(* ===== verification/OvlSim.v ===== *)
(** * A concrete kernel below the overlay

    A small instance of [Vfs]: a tree of dentries, names and attributes as
    lists, handles that are the number of the dentry, hexadecimal digits.  It
    satisfies the laws that the theorems assume, and the witnesses of the
    theorems on handles run on it. *)
From S2P Require Import Prelude CString OS OvlOptions OvlVfs OvlHandle OvlLogic.
Open Scope Z_scope.

(** ** Hexadecimal digits *)

Definition hex_digit (n : Z) : ascii := byte_of (if n <? 10 then 48 + n else 87 + n).
Definition hex_value (c : ascii) : option Z :=
  if isdigit c then Some (code c - 48)
  else if (97 <=? code c) && (code c <=? 102) then Some (code c - 87) else None.
Fixpoint sim_bin2hex (b : list ascii) : cstr :=
  match b with [] => [] | c :: b' => hex_digit (code c / 16) :: hex_digit (code c mod 16) :: sim_bin2hex b' end.
Fixpoint sim_hex2bin (s : cstr) : option (list ascii) :=
  match s with
  | [] => Some []
  | h :: l :: s' =>
    match hex_value h, hex_value l, sim_hex2bin s' with
    | Some a, Some b, Some r => Some (byte_of (16 * a + b) :: r)
    | _, _, _ => None
    end
  | [_] => None
  end.

Lemma hex_value_digit n : 0 <= n < 16 → hex_value (hex_digit n) = Some n.
Proof.
  intros H. assert (Hn : n ∈ [0;1;2;3;4;5;6;7;8;9;10;11;12;13;14;15]).
  { apply list_elem_of_In. cbn. lia. }
  assert (Hall : Forall (λ n, hex_value (hex_digit n) = Some n) [0;1;2;3;4;5;6;7;8;9;10;11;12;13;14;15])
    by (repeat constructor).
  rewrite Forall_forall in Hall. by apply Hall.
Qed.

Lemma code_range c : 0 <= code c < 256.
Proof. unfold code. pose proof (N_ascii_bounded c). lia. Qed.
Lemma byte_of_code c : byte_of (code c) = c.
Proof.
  unfold byte_of. rewrite Z.mod_small by apply code_range. unfold code. by rewrite N2Z.id, ascii_N_embedding.
Qed.

Lemma sim_hex_roundtrip b : sim_hex2bin (sim_bin2hex b) = Some b.
Proof.
  induction b as [|c b IH]; [done|]. cbn [sim_bin2hex sim_hex2bin]. pose proof (code_range c).
  rewrite !hex_value_digit, IH by (try apply Z.mod_pos_bound; try (split; [apply Z.div_pos|apply Z.div_lt_upper_bound]); lia).
  by rewrite <-Z.div_mod, byte_of_code by lia.
Qed.
Lemma sim_hex_length b : length (sim_bin2hex b) = (2 * length b)%nat.
Proof. induction b as [|c b IH]; cbn [sim_bin2hex length]; lia. Qed.

(** ** File identifiers: the number of the dentry in four bytes *)

Definition le32 (z : Z) : list ascii := [byte_of z; byte_of (z / 256); byte_of (z / 65536); byte_of (z / 16777216)].
Definition le32_value (b : list ascii) : Z :=
  match b with
  | [b0; b1; b2; b3] => code b0 + 256 * code b1 + 65536 * code b2 + 16777216 * code b3
  | _ => 0
  end.
Lemma le32_roundtrip z : 0 <= z < 2 ^ 32 → le32_value (le32 z) = z.
Proof.
  intros H. unfold le32, le32_value. rewrite !code_byte_of.
  replace (z / 65536) with (z / 256 / 256) by (by rewrite Z.div_div).
  replace (z / 16777216) with (z / 256 / 256 / 256) by (by rewrite !Z.div_div).
  rewrite (Z.mod_small (z / 256 / 256 / 256)) by (rewrite !Z.div_div by done; split; [apply Z.div_pos|apply Z.div_lt_upper_bound]; lia).
  pose proof (Z.div_mod z 256 ltac:(done)). pose proof (Z.div_mod (z / 256) 256 ltac:(done)).
  pose proof (Z.div_mod (z / 256 / 256) 256 ltac:(done)). lia.
Qed.

(** ** The tree *)

Record tree := Tree {
  t_dentries : list (Z * dentry_info);
  t_names : list ((Z * cstr) * Z);
  t_xattrs : list ((Z * cstr) * list ascii)
}.

Fixpoint assoc {A B} `{EqDecision A} (k : A) (l : list (A * B)) : option B :=
  match l with [] => None | (a, b) :: l' => if decide (k = a) then Some b else assoc k l' end.

(** The type that a directory entry shows. *)
Definition sim_type (i : dentry_info) : Z :=
  match de_kind i with KDirectory => DT_DIR | KSpecial => DT_CHR | _ => 8 end.

Definition negative_dentry : dentry_info := Dentry KMiss no_dflags None false [] 0.
Definition sim_sb : sb_info := SuperBlock 1 (replicate 16 "u"%char) true true.
(** Dentries from 1000 on are on file systems of their own, a thousand each. *)
Definition sim_sb_of (d : Z) : sb_info :=
  if d <? 1000 then sim_sb else SuperBlock (1 + d / 1000) (replicate 16 (byte_of (97 + d / 1000))) true true.

Definition add_xattr (d : Z) (n : cstr) (v : list ascii) (t : tree) : tree :=
  Tree (t_dentries t) (t_names t) (((d, n), v) :: t_xattrs t).
Definition del_xattr (d : Z) (n : cstr) (t : tree) : tree :=
  Tree (t_dentries t) (t_names t) (List.filter (λ '(k, _), negb (bool_decide (k = (d, n)))) (t_xattrs t)).

(** A directory is listed in one go. *)
Definition sim_list (t : tree) (dir : Z) : list dirent :=
  omap (λ '((b, n), x), if decide (b = dir)
                        then Some (Dirent n x (sim_type (default negative_dentry (assoc x (t_dentries t))))) else None)
    (t_names t).
Definition sim_batches (t : tree) (dir : Z) : list (list dirent) * Z :=
  (match sim_list t dir with [] => [] | l => [l] end, 0).

#[export] Instance sim_vfs : Vfs tree := {
  dentry_of t d := default negative_dentry (assoc d (t_dentries t));
  sb_of t d := sim_sb_of d;
  lookup_one t b n := match assoc (b, n) (t_names t) with Some d => inr d | None => inl (- ENOENT) end;
  getxattr t d n := match assoc (d, n) (t_xattrs t) with Some v => inr v | None => inl (- ENODATA) end;
  capable_read_search t := true;
  is_subdir t a b := true;
  exportfs_encode_fh t d :=
    if (0 <=? d) && (d <? 2 ^ 32) then Fid 1 1 (le32 d) else Fid FILEID_INVALID 0 [];
  exportfs_decode_fh t mnt b dwords type connected := inr (le32_value b);
  open_dir t d := 0;
  dir_batches t d := sim_batches t d;
  down_write_killable t d := (0, t);
  kmalloc t := (true, t);
  mnt_want_write t m := (0, t);
  vfs_setxattr t d n v := (0, add_xattr d n v t);
  vfs_removexattr t d n := (0, del_xattr d n t);
  bin2hex := sim_bin2hex;
  hex2bin := sim_hex2bin;
  kstrtoint s := match s with
    | "-"%char :: ds => if nonempty ds && forallb isdigit ds then Some (- digits_value 0 ds) else None
    | "+"%char :: ds => if nonempty ds && forallb isdigit ds then Some (digits_value 0 ds) else None
    | ds => if nonempty ds && forallb isdigit ds then Some (digits_value 0 ds) else None
    end;
  cpu_big_endian := false
}.

#[export] Instance sim_export : ExportLaws sim_vfs.
Proof.
  split.
  - intros w d. cbn. unfold sim_sb_of. by destruct (d <? 1000).
  - intros w d. cbn. destruct (_ && _); cbn; [intros _; by split|unfold FILEID_INVALID; lia].
  - intros w mnt d connected. cbn. destruct (_ && _) eqn:E; cbn; [|unfold FILEID_INVALID; lia].
    intros _ _ _. f_equal. apply le32_roundtrip. to_prop. lia.
  - intros w d. cbn. by destruct (_ && _).
  - apply sim_hex_roundtrip.
  - apply sim_hex_length.
Qed.

#[export] Instance sim_write : WriteLaws sim_vfs.
Proof.
  split.
  - by intros w.
  - by intros w d.
  - intros w d n v w' [= <-]. cbn. by rewrite decide_True.
  - by intros w d n v w' e r [= <- <-].
  - by intros w d n v w' e r [= <- <-].
Qed.

#[export] Instance sim_tree : TreeLaws sim_vfs.
Proof.
  split.
  - by intros w d n v e w' b m [= <- <-].
  - by intros w m e w' b n [= <- <-].
Qed.

(** ** A small overlay *)

Definition sim_dir (i : Z) : dentry_info := Dentry KDirectory no_dflags (Some (Inode i i S_IFDIR 0 2)) false [] 0.
Definition sim_file (i : Z) : dentry_info := Dentry KRegular no_dflags (Some (Inode i i S_IFREG 0 1)) false [] 0.
Definition sim_whiteout (i : Z) : dentry_info := Dentry KSpecial no_dflags (Some (Inode i i S_IFCHR 0 1)) false [] 0.

(** Root directories 1 (upper), 2 and 3; "etc" is a directory in all of them,
    "gone" is hidden by the upper layer, "passwd" is a file of the lower two. *)
Definition sample_tree : tree := Tree
  [(1, sim_dir 1); (2, sim_dir 2); (3, sim_dir 3); (11, sim_dir 11); (12, sim_dir 12); (13, sim_dir 13);
   (21, sim_whiteout 21); (23, sim_file 23); (32, sim_file 32); (33, sim_file 33)]
  [((1, lit "etc"), 11); ((2, lit "etc"), 12); ((3, lit "etc"), 13);
   ((1, lit "gone"), 21); ((3, lit "gone"), 23); ((2, lit "passwd"), 32); ((3, lit "passwd"), 33)]
  [((11, lit "trusted.overlay.origin"), [])].

Definition sample_layer (i : Z) : ovl_layer := Layer (i + 1) i 0 false.
Definition sample_ovl_config : ovl_config :=
  OvlConfig None None None false false false [] false true false OVL_XINO_OFF false false false false 0 0.
Definition sample_fs (c : ovl_config) : ovl_fs := OvlFs (Some 1) [sample_layer 1; sample_layer 2] None 255 c false 0 [].

(** The overlay's root is dentry 100 with inode 200. *)
Definition sample_state (c : ovl_config) : vstate tree :=
  VState sample_tree (sample_fs c) 100
    {[ 100 := OvlDentry (lit "/") 100 true false (Some 200) false true false false
               [OvlPath (sample_layer 1) 2; OvlPath (sample_layer 2) 3] ]}
    {[ 200 := OvlInode (Some 1) (Some (OvlPath (sample_layer 1) 2)) None None 0 false false true false true false ]}
    false.

(** ** Witnesses for the handles *)

Lemma ovl_fh_roundtrip_witness :
  ∃ fb s', ovl_encode_real_fh 32 false (sample_state sample_ovl_config) = (inr fb, s') ∧ encoded fb 32 false s'.
Proof.
  eexists _, _. split; [vm_compute; reflexivity|].
  apply (ovl_fh_roundtrip 32 false (sample_state sample_ovl_config)). vm_compute. reflexivity.
Defined.

Lemma ovl_index_name_roundtrip_witness :
  ∃ name s', ovl_get_index_name 32 (sample_state sample_ovl_config) = (inr name, s') ∧
    ∃ fb s1, encoded fb 32 false s1 ∧ sizeof_fb * 2 <= Z.of_nat (length name) ∧
      let len := Z.of_nat (length name) / 2 in
      hex2bin (take (Z.to_nat (2 * len)) name) = Some fb ∧ ovl_check_fb_len fb len = 0.
Proof.
  eexists _, _. split; [vm_compute; reflexivity|].
  apply (ovl_index_name_roundtrip 32 (sample_state sample_ovl_config) _ (sample_state sample_ovl_config)).
  vm_compute. reflexivity.
Defined.

Lemma ovl_verify_set_fh_exclusive_witness :
  ∃ s', ovl_verify_set_fh 1 OVL_XATTR_ORIGIN 2 false true (sample_state sample_ovl_config) = (inr 0, s') ∧
    ∀ r s'', ovl_verify_set_fh 1 OVL_XATTR_ORIGIN 3 false false s' = (inr r, s'') → r ∈ [- ESTALE; - ENOMEM; - EIO].
Proof.
  set (s' := set_vs_world (add_xattr 1 (lit "trusted.overlay.origin")
    (fb_bytes 0 251 25 0 1 (s_uuid sim_sb) (le32 2)) sample_tree) (sample_state sample_ovl_config)).
  assert (H : ovl_verify_set_fh 1 OVL_XATTR_ORIGIN 2 false true (sample_state sample_ovl_config) = (inr 0, s'))
    by (vm_compute; reflexivity).
  exists s'. split; [exact H|]. intros r s''.
  apply (proj2 (ovl_verify_set_fh_exclusive 1 OVL_XATTR_ORIGIN 2 false _ s' H)); done.
Defined.

(** ** What holds of every file of a tree *)

Lemma assoc_In {A B} `{EqDecision A} (k : A) (l : list (A * B)) b : assoc k l = Some b → (k, b) ∈ l.
Proof.
  induction l as [|[a c] l IH]; cbn; [done|]. destruct (decide (k = a)) as [->|].
  - intros [= ->]. left.
  - intros H. right. by apply IH.
Qed.

Lemma sim_xattrs t (P : (Z * cstr) * list ascii → Prop) d n v :
  Forall P (t_xattrs t) → getxattr t d n = inr v → P ((d, n), v).
Proof.
  intros HF. cbn. destruct (assoc _ _) eqn:E; [|done]. intros [= ->]. apply assoc_In in E.
  rewrite Forall_forall in HF. by apply HF.
Qed.

Lemma sim_names t (P : (Z * cstr) * Z → Prop) b n x :
  Forall P (t_names t) → lookup_one t b n = inr x → P ((b, n), x).
Proof.
  intros HF. cbn. destruct (assoc _ _) eqn:E; [|done]. intros [= ->]. apply assoc_In in E.
  rewrite Forall_forall in HF. by apply HF.
Qed.

Lemma sample_lowerstack c d :
  lowerstack d (sample_state c) = [] ∨
  lowerstack d (sample_state c) = [OvlPath (sample_layer 1) 2; OvlPath (sample_layer 2) 3].
Proof.
  unfold lowerstack, odentry_at, sample_state. cbn [vs_dentries]. destruct (decide (d = 100)) as [->|].
  - right. by rewrite lookup_singleton_eq.
  - left. by rewrite lookup_singleton_ne by done.
Qed.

━━━━

Brief
Whenever "gone" shows up in a line of the listing, copy that whole line.

Written response
    "gone" is hidden by the upper layer, "passwd" is a file of the lower two. *)
   ((1, lit "gone"), 21); ((3, lit "gone"), 23); ((2, lit "passwd"), 32); ((3, lit "passwd"), 33)]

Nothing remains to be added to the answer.